To do ▸ From the records below, please return each line that holds the word "induction".

************

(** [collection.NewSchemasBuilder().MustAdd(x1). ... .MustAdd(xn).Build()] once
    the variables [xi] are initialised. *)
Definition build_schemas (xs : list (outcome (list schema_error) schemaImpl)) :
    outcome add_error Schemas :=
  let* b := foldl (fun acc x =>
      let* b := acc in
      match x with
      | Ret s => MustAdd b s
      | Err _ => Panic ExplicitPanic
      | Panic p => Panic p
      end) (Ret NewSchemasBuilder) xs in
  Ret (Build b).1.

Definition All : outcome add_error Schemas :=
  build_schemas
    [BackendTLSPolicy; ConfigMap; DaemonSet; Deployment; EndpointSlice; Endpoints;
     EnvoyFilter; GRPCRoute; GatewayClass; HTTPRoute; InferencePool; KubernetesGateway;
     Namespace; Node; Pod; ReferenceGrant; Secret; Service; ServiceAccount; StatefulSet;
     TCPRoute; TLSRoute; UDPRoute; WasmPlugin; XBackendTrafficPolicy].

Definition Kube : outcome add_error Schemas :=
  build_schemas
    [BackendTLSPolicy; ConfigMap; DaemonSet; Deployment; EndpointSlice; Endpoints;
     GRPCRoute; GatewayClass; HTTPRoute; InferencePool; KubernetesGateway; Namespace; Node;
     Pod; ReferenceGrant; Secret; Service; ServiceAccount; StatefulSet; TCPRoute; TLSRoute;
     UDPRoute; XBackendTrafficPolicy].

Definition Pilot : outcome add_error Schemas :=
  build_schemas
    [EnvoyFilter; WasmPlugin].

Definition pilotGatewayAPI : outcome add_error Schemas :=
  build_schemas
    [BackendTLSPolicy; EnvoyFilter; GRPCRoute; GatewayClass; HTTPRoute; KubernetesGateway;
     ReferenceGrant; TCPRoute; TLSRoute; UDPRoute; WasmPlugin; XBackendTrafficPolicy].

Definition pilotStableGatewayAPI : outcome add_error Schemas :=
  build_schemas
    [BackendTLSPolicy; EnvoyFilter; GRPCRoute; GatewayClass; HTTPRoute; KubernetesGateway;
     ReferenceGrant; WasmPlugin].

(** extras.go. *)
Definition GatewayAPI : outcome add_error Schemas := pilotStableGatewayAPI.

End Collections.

************

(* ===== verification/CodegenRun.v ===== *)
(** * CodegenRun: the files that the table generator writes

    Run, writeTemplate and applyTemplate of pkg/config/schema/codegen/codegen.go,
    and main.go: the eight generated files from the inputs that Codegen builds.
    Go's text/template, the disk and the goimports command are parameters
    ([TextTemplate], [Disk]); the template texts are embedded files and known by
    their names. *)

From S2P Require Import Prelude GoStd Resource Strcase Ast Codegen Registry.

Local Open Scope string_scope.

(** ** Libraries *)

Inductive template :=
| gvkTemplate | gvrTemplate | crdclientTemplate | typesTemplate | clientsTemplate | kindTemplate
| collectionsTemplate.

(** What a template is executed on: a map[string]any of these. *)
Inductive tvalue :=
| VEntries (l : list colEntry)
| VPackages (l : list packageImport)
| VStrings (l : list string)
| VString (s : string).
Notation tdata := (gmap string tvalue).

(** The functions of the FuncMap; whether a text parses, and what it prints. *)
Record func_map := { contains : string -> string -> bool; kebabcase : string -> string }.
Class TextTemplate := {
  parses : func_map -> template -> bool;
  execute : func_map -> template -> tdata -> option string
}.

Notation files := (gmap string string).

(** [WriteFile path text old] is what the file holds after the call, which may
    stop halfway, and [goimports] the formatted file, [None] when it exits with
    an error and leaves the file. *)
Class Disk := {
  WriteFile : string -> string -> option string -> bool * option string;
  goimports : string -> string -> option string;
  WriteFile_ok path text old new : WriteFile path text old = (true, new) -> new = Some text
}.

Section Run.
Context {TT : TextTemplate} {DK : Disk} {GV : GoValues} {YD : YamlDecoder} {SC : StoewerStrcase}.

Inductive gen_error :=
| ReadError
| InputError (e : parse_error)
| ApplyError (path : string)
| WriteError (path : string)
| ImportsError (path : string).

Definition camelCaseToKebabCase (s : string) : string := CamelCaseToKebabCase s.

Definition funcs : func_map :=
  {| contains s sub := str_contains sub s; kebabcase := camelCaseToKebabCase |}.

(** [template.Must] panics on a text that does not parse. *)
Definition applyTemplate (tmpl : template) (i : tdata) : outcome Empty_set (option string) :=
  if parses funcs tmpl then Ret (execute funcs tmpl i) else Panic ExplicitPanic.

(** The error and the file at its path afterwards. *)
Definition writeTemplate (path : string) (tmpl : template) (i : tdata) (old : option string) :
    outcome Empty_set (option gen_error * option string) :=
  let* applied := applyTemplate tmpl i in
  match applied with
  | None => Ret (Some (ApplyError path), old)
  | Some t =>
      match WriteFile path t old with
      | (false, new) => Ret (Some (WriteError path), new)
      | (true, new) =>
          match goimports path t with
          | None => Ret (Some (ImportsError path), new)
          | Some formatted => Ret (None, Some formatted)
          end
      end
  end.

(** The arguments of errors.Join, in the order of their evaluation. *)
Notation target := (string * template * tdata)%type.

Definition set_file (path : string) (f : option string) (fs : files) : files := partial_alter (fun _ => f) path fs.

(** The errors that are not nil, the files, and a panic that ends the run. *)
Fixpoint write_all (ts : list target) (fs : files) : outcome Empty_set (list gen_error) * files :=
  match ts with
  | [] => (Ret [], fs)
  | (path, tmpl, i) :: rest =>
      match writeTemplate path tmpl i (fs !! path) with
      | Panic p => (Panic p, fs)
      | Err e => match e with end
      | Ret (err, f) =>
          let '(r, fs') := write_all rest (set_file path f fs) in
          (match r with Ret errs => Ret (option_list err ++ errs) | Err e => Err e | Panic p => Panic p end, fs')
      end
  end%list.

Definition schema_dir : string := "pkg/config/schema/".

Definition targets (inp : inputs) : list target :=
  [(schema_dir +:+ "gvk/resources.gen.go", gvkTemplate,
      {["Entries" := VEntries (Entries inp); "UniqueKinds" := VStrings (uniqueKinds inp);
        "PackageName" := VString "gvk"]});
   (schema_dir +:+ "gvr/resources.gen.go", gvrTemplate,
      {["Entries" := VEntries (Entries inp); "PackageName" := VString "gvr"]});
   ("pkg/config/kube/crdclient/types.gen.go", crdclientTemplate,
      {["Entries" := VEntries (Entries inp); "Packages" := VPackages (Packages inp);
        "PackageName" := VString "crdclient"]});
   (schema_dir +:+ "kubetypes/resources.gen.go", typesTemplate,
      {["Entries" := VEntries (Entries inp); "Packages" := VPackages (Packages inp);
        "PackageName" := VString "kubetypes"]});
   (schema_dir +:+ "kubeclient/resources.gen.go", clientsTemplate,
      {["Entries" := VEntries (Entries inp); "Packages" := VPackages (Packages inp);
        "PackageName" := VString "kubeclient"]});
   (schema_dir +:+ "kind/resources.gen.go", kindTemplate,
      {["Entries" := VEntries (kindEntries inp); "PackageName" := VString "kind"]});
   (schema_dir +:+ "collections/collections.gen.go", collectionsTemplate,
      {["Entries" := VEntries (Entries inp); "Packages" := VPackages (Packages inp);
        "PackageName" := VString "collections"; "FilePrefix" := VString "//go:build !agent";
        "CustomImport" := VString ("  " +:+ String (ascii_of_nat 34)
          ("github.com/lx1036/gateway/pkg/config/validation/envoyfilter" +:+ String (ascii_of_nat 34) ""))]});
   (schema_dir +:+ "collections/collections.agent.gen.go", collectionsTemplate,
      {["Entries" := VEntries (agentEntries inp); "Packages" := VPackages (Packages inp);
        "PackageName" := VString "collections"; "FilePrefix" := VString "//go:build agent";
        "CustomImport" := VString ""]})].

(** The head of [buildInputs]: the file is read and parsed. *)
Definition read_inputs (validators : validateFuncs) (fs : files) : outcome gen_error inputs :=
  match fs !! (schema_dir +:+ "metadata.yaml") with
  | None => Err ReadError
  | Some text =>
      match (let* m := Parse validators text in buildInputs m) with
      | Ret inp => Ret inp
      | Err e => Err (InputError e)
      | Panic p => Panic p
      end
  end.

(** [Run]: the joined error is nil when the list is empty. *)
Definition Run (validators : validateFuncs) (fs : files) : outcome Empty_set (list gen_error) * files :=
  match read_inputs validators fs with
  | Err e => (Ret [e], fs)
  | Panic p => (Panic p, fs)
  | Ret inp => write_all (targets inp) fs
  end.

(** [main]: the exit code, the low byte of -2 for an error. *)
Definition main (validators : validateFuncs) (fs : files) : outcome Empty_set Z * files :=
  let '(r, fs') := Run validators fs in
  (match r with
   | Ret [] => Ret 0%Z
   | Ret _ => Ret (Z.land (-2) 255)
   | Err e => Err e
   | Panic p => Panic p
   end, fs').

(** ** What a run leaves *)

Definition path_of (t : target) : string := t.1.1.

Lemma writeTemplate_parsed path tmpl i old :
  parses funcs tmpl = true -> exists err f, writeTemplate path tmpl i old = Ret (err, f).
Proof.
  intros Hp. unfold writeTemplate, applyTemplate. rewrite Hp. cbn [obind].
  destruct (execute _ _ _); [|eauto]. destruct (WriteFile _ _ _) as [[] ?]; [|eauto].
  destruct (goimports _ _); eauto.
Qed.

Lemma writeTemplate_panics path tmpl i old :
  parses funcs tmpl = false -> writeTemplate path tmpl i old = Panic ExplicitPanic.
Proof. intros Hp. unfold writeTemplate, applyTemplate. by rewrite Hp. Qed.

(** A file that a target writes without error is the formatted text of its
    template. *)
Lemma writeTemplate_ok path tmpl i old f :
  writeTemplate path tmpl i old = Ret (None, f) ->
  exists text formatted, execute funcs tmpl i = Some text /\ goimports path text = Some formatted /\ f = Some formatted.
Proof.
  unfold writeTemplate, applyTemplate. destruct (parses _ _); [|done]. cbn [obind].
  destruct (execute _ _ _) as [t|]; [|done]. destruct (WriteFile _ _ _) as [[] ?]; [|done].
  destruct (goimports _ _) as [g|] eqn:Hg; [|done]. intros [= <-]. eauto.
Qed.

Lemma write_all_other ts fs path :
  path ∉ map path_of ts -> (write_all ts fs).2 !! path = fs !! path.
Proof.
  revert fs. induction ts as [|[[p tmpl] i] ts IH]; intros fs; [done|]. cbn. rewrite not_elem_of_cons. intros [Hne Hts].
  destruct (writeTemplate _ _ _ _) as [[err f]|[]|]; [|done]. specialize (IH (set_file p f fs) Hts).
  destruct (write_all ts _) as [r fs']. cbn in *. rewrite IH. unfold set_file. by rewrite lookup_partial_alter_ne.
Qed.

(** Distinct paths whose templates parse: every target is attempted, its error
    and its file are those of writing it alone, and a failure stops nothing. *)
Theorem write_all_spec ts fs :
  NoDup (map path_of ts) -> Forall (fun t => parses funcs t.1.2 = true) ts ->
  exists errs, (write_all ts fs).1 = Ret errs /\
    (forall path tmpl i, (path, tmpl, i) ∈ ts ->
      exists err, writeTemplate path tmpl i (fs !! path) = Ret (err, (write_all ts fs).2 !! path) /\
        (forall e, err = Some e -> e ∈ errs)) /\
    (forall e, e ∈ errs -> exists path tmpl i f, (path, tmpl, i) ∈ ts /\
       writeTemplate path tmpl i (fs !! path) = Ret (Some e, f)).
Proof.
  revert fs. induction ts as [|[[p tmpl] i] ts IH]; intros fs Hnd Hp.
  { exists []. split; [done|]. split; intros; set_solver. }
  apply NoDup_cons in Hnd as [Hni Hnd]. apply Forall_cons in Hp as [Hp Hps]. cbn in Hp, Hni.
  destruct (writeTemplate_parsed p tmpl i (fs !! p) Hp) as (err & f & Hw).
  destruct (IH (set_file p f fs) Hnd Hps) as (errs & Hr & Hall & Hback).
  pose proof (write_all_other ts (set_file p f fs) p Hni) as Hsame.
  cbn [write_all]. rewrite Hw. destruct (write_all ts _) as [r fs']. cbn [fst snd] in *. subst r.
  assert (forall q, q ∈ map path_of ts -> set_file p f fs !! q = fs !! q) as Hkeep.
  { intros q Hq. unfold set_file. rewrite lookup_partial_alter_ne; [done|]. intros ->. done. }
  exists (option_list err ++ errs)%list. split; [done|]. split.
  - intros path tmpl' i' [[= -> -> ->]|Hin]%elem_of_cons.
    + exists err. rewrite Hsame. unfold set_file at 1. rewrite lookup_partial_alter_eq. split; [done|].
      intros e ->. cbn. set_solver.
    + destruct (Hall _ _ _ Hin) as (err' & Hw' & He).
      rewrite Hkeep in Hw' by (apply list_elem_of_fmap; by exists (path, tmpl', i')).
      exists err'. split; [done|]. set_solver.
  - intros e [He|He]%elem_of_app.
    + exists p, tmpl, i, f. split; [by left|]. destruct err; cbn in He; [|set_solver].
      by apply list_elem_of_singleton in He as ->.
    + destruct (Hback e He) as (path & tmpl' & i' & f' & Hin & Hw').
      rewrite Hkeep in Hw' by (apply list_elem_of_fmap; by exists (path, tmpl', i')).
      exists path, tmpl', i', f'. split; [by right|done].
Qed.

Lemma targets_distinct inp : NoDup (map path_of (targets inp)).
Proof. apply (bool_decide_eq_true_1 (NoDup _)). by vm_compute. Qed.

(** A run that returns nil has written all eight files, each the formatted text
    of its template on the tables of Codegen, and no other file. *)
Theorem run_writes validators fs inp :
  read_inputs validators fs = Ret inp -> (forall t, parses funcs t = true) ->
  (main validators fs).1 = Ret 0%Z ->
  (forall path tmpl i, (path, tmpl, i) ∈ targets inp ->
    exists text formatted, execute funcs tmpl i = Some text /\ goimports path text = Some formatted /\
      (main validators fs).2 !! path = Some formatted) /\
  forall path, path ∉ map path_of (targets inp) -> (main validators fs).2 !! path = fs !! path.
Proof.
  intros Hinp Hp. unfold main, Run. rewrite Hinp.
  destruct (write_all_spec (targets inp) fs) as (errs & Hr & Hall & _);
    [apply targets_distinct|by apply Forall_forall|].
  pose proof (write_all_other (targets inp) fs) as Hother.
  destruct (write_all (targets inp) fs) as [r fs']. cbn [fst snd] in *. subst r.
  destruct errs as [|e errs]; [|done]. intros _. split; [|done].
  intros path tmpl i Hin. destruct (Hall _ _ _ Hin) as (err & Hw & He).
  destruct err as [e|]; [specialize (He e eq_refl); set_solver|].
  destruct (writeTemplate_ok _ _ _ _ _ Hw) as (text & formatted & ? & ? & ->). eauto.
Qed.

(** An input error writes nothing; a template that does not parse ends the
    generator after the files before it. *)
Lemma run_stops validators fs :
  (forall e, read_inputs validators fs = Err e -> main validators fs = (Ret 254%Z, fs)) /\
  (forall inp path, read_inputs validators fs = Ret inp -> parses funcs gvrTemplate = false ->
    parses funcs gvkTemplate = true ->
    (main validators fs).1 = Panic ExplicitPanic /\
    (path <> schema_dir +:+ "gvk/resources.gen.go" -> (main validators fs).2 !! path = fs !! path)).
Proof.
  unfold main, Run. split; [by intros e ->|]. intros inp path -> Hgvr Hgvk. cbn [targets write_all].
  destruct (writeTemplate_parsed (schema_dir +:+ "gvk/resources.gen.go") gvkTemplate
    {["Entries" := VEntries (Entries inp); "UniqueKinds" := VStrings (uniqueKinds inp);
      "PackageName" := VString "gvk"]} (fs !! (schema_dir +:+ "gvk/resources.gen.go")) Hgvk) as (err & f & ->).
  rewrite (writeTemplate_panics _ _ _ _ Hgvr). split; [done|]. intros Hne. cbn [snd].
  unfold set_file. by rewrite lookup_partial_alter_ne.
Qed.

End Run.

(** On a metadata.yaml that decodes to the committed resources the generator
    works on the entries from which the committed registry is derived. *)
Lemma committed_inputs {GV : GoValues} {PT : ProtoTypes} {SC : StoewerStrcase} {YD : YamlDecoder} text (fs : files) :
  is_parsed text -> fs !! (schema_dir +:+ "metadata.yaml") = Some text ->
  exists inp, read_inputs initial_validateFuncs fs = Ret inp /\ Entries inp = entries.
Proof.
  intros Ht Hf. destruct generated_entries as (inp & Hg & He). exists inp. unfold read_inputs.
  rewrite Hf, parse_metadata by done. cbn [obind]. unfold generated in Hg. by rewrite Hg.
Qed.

************

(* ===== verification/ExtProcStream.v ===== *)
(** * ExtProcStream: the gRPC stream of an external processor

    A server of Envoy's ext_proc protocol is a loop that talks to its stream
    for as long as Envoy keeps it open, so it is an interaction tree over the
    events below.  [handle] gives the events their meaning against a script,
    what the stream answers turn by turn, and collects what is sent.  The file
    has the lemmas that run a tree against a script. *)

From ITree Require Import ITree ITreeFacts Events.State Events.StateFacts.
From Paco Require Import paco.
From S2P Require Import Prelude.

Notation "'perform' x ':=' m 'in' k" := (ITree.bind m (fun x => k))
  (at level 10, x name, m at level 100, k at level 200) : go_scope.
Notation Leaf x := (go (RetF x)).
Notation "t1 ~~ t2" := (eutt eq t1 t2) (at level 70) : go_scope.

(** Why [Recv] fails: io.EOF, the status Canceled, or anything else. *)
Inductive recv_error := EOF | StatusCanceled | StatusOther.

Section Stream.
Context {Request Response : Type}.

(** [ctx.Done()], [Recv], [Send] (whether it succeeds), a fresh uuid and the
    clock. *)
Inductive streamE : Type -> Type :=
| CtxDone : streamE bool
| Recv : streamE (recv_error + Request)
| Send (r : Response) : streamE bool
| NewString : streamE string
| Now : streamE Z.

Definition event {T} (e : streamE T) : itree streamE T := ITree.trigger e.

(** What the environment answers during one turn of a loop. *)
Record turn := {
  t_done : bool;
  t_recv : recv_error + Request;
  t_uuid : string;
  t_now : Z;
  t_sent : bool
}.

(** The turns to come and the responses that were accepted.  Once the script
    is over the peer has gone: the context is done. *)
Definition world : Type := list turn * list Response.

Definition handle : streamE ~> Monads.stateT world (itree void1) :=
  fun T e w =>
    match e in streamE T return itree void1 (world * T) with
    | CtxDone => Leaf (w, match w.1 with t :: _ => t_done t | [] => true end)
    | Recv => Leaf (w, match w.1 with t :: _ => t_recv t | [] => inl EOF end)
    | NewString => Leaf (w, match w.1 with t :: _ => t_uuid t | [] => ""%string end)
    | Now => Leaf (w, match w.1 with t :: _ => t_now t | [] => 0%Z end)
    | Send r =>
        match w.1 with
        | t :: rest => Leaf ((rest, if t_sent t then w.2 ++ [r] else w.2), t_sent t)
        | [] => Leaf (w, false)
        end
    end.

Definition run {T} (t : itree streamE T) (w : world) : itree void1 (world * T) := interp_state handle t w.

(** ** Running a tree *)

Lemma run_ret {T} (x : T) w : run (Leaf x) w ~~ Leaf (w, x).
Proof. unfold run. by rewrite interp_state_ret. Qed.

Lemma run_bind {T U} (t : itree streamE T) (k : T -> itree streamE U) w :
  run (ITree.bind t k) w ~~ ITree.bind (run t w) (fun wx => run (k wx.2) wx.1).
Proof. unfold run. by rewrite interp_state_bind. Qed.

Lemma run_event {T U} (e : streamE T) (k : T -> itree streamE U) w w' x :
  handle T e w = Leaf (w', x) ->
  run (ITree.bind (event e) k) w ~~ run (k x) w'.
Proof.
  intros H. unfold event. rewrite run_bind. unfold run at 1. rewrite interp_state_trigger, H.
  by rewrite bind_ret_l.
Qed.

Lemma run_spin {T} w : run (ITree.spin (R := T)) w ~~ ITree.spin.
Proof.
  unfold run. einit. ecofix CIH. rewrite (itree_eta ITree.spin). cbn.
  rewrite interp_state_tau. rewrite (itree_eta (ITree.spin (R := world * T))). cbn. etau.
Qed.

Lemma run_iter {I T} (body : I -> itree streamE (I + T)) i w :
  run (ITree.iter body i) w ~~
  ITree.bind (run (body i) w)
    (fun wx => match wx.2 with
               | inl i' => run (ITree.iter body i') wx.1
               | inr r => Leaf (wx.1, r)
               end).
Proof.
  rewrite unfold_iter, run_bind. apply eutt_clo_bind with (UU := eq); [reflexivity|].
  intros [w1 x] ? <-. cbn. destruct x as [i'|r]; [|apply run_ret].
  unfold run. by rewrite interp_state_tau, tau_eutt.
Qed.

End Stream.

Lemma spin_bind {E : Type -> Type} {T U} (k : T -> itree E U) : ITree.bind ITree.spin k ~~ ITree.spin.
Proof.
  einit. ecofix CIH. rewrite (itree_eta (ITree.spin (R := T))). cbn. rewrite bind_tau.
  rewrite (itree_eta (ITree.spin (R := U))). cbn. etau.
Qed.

************

Output ▸
  revert fs. induction ts as [|[[p tmpl] i] ts IH]; intros fs; [done|]. cbn. rewrite not_elem_of_cons. intros [Hne Hts].
  revert fs. induction ts as [|[[p tmpl] i] ts IH]; intros fs Hnd Hp.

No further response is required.